§ **EXTRACTED RECORDS**
(** ** Splitting a list in two, in order *)

(** [Interleave l1 l2 l]: every element of [l] goes either to [l1] or to
    [l2], and both keep the order of [l]. *)
Inductive Interleave {A : Type} : list A → list A → list A → Prop :=
  | Interleave_nil : Interleave [] [] []
  | Interleave_left x l1 l2 l :
      Interleave l1 l2 l → Interleave (x :: l1) l2 (x :: l)
  | Interleave_right x l1 l2 l :
      Interleave l1 l2 l → Interleave l1 (x :: l2) (x :: l).

(** ** A small environment to run the parser in *)

Module Sample.

(** One targets file, with a comment line, an indented comment-like line
    and a blank line. *)
Definition targets_file : string :=
  "# servers" +:+ String Py.newline
  ("mail.example.com:587" +:+ String Py.newline
  (String Py.newline
  ("  #staging" +:+ String Py.newline "www.example.com"))).

Definition open_file (path : string) : option string :=
  if bool_decide (path = "targets.txt") then Some targets_file else None.

Definition decode_utf8 (s : string) : result string := Ok s.

Definition new_credentials (cert key : option string)
  (key_type : OpenSslFileTypeEnum) (keypass : string) : result unit := Ok ().

Definition from_url (url : string) : result unit := Ok ().

(** The world is the list of the host names looked up so far; names
    under [.invalid] do not resolve. *)
Definition new_info (hostname : string) (port : option Z)
  (ip_address : option string) (protocol : TlsWrappedProtocolEnum)
  (sni xmpp_to : option string) (creds tunnel : option unit)
  (w : list string) : result (ServerConnectivityInfo unit unit) * list string :=
  if bool_decide (hostname = "down.invalid") then
    (Raise (ServerConnectivityError "Could not resolve"), w ++ [hostname])
  else
    (Ok {| hostname := hostname; port := default 443 port;
           ip_address := ip_address; tls_wrapped_protocol := protocol;
           tls_server_name_indication := sni; xmpp_to_hostname := xmpp_to;
           client_auth_credentials := creds;
           http_tunneling_settings := tunnel;
           server_string := EmptyString |}, w ++ [hostname]).

Definition options (cert targets_in starttls : option string)
  (regular : option bool) : Values :=
  {| cert := cert; key := None; keyform := "PEM"; keypass := EmptyString;
     xml_file := None; json_file := None; targets_in := targets_in;
     quiet := None; timeout := 5; nb_retries := 4; https_tunnel := None;
     starttls := starttls; xmpp_to := None; sni := None; regular := regular;
     plugin_values := {[ "http_get" := Py.VNone ]} |}.

Definition no_options : Values := options None None None None.
Definition from_file : Values := options None (Some "targets.txt") None None.
Definition auto_starttls : Values :=
  options None (Some "targets.txt") (Some "auto") None.
Definition regular_scan : Values := options None None None (Some true).

Definition batch : list string :=
  ["example.com:443{1.2.3.4}"; "down.invalid"; "bad:port";
   "a.example.org:587"].

Definition parser : CommandLineParser :=
  {| _parser := ["--version"; "-h"; "--help";
       "--cert"; "--key"; "--keyform"; "--pass";
       "--xml_out"; "--json_out"; "--targets_in"; "--quiet";
       "--timeout"; "--nb_retries"; "--https_tunnel"; "--starttls";
       "--xmpp_to"; "--sni"; "--http_get"; "--regular"] |}.

Definition run (args : Values) (targets : list string) :=
  parse_command_line true open_file decode_utf8 unit unit new_credentials
    from_url (list string) new_info parser (args, targets) [].

End Sample.

(** ** Further option sets for the sample environment *)

Module Cases.

Definition values (cert key xml_file json_file : option string)
  (quiet : option bool) (nb_retries : Z) (starttls : option string)
  (regular : option bool) (plugin_values : gmap string Py.value) : Values :=
  {| cert := cert; key := key; keyform := "PEM"; keypass := EmptyString;
     xml_file := xml_file; json_file := json_file; targets_in := None;
     quiet := quiet; timeout := 5; nb_retries := nb_retries;
     https_tunnel := None; starttls := starttls; xmpp_to := None;
     sni := None; regular := regular; plugin_values := plugin_values |}.

Definition http_get_off : gmap string Py.value := {[ "http_get" := Py.VNone ]}.
Definition http_get_on : gmap string Py.value :=
  {[ "http_get" := Py.VBool true ]}.

Definition quiet_xml_stdout : Values :=
  values None None (Some "-") None (Some true) 4 None None http_get_off.
Definition no_retry : Values :=
  values None None None None None 0 None None http_get_off.
Definition smtp : Values :=
  values None None None None None 4 (Some "smtp") None http_get_off.
Definition with_client_cert : Values :=
  values (Some "client.pem") (Some "client.key") None None None 4 None None
    http_get_off.
Definition with_http_get : Values :=
  values None None None None None 4 None None http_get_on.
Definition no_plugin : Values :=
  values None None None None None 4 None None ∅.

Definition run (args : Values) (targets : list string) :=
  parse_command_line true Sample.open_file Sample.decode_utf8 unit unit
    Sample.new_credentials Sample.from_url (list string) Sample.new_info
    Sample.parser (args, targets) [].

Definition options (args : Values) (targets : list string) :=
  resolve_options Sample.open_file unit unit Sample.new_credentials
    Sample.from_url Sample.parser args targets.

End Cases.

(** * Properties *)

(** ** Strings *)

Section StringFacts.

Lemma split_not_nil sep s : Py.split sep s ≠ [].
Proof.
  destruct s as [|a s]; simpl; [done|].
  destruct (Ascii.eqb a sep); [done|]. by destruct (Py.split sep s).
Qed.

Lemma split_no_sep sep s :
  Py.contains sep s = false → Py.split sep s = [s].
Proof.
  induction s as [|a s IH]; simpl; [done|].
  destruct (Ascii.eqb a sep); [done|]. intros H. by rewrite IH.
Qed.

Lemma split_with_sep sep s :
  Py.contains sep s = true → ∃ x y l, Py.split sep s = x :: y :: l.
Proof.
  induction s as [|a s IH]; simpl; [done|].
  destruct (Ascii.eqb a sep).
  - intros _. pose proof (split_not_nil sep s).
    destruct (Py.split sep s) as [|y l]; [done|]. by exists EmptyString, y, l.
  - intros H. destruct (IH H) as (x & y & l & ->). by exists (String a x), y, l.
Qed.

Lemma split_head_no_sep sep s x l :
  Py.split sep s = x :: l → Py.contains sep x = false.
Proof.
  revert x l. induction s as [|a s IH]; simpl; intros x l.
  - by intros [= <- <-].
  - destruct (Ascii.eqb a sep) eqn:E; [by intros [= <- <-]|].
    destruct (Py.split sep s) as [|y l'] eqn:Hs; intros [= <- <-]; simpl;
      rewrite E; [done|]. by eapply IH.
Qed.

(** The text before the first separator is what [split] puts first. *)
Lemma split_app sep x s :
  Py.contains sep x = false →
  Py.split sep (x +:+ String sep s) = x :: Py.split sep s.
Proof.
  induction x as [|a x IH]; simpl.
  - by rewrite Ascii.eqb_refl.
  - destruct (Ascii.eqb a sep); [done|]. intros H. by rewrite IH.
Qed.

§ **TASK DESCRIPTION**
Each line from the one that holds "- by intros [= <- <-]." to the end of the records above should be transcribed exactly, both ends included.

§ **EXPECTED ANSWER**
  - by intros [= <- <-].
  - destruct (Ascii.eqb a sep) eqn:E; [by intros [= <- <-]|].
    destruct (Py.split sep s) as [|y l'] eqn:Hs; intros [= <- <-]; simpl;
      rewrite E; [done|]. by eapply IH.
Qed.

(** The text before the first separator is what [split] puts first. *)
Lemma split_app sep x s :
  Py.contains sep x = false →
  Py.split sep (x +:+ String sep s) = x :: Py.split sep s.
Proof.
  induction x as [|a x IH]; simpl.
  - by rewrite Ascii.eqb_refl.
  - destruct (Ascii.eqb a sep); [done|]. intros H. by rewrite IH.
Qed.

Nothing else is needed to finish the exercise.